(* ===== verification/Sse.v ===== *)
(** * Repair of event streams: src/llm/sse_sanitize.go

    The body of a streaming response is re-emitted event by event; events
    without data, and events whose data are no complete JSON value, are left
    out, since they would end the call in the SDK's decoder.  A body that does
    not look like an event stream is passed on byte for byte.  Theorems: what is
    delivered does not depend on how it is read, and an event-stream parser finds
    in it exactly the dispatchable events of the original.  Parameters:
    [strings.ToLower] on media types. *)

From Stdlib Require Import ZArith Lia Ascii.
From stdpp Require Import base gmap strings list.
From S2P Require Import Prelude GoStr Fence Json ToolSyntax Oneshot Judge Paths.
Open Scope sp4rk_scope.

(** What ends a stream. *)
Inductive read_error := EOF | Failed (text : string).

Section media.
Variable to_lower : string -> string.
Definition isEventStream (contentType : string) : bool := has_prefix (to_lower (trim_space contentType)) "text/event-stream".
End media.

Definition sseFieldPrefixes : list string := ["data:"; "event:"; "id:"; "retry:"; ":"].
Definition isSSEFieldLine (line : string) : bool :=
  if String.eqb line "" then false else existsb (has_prefix line) sseFieldPrefixes.

Definition is_lf (c : ascii) : bool := Ascii.eqb c "010".
Definition is_cr (c : ascii) : bool := Ascii.eqb c "013".
Definition trimSSELine (raw : string) : string := trim_right_chars is_cr (trim_right_chars is_lf raw).

(** [bufio.Reader.ReadString('\n')]: the line with its end, and the rest; [None]:
    the stream ended first. *)
Fixpoint read_line (s : string) : option (string * string) :=
  match s with
  | "" => None
  | String c r =>
      if is_lf c then Some (String c "", r)
      else match read_line r with Some (line, rest) => Some (String c line, rest) | None => None end
  end.

Definition ssePayloadIsCompleteJSON (data : string) : bool :=
  let t := trim_space data in
  match t with
  | "" => false
  | String c _ =>
      if has_prefix t "[DONE]" then true
      else if negb (Ascii.eqb c "{") && negb (Ascii.eqb c "[") then false
      else json_valid t
  end.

■ **Task objective**
Extract, from the material above, each line holding the word "Some".

■ **Task result**
      if is_lf c then Some (String c "", r)
      else match read_line r with Some (line, rest) => Some (String c line, rest) | None => None end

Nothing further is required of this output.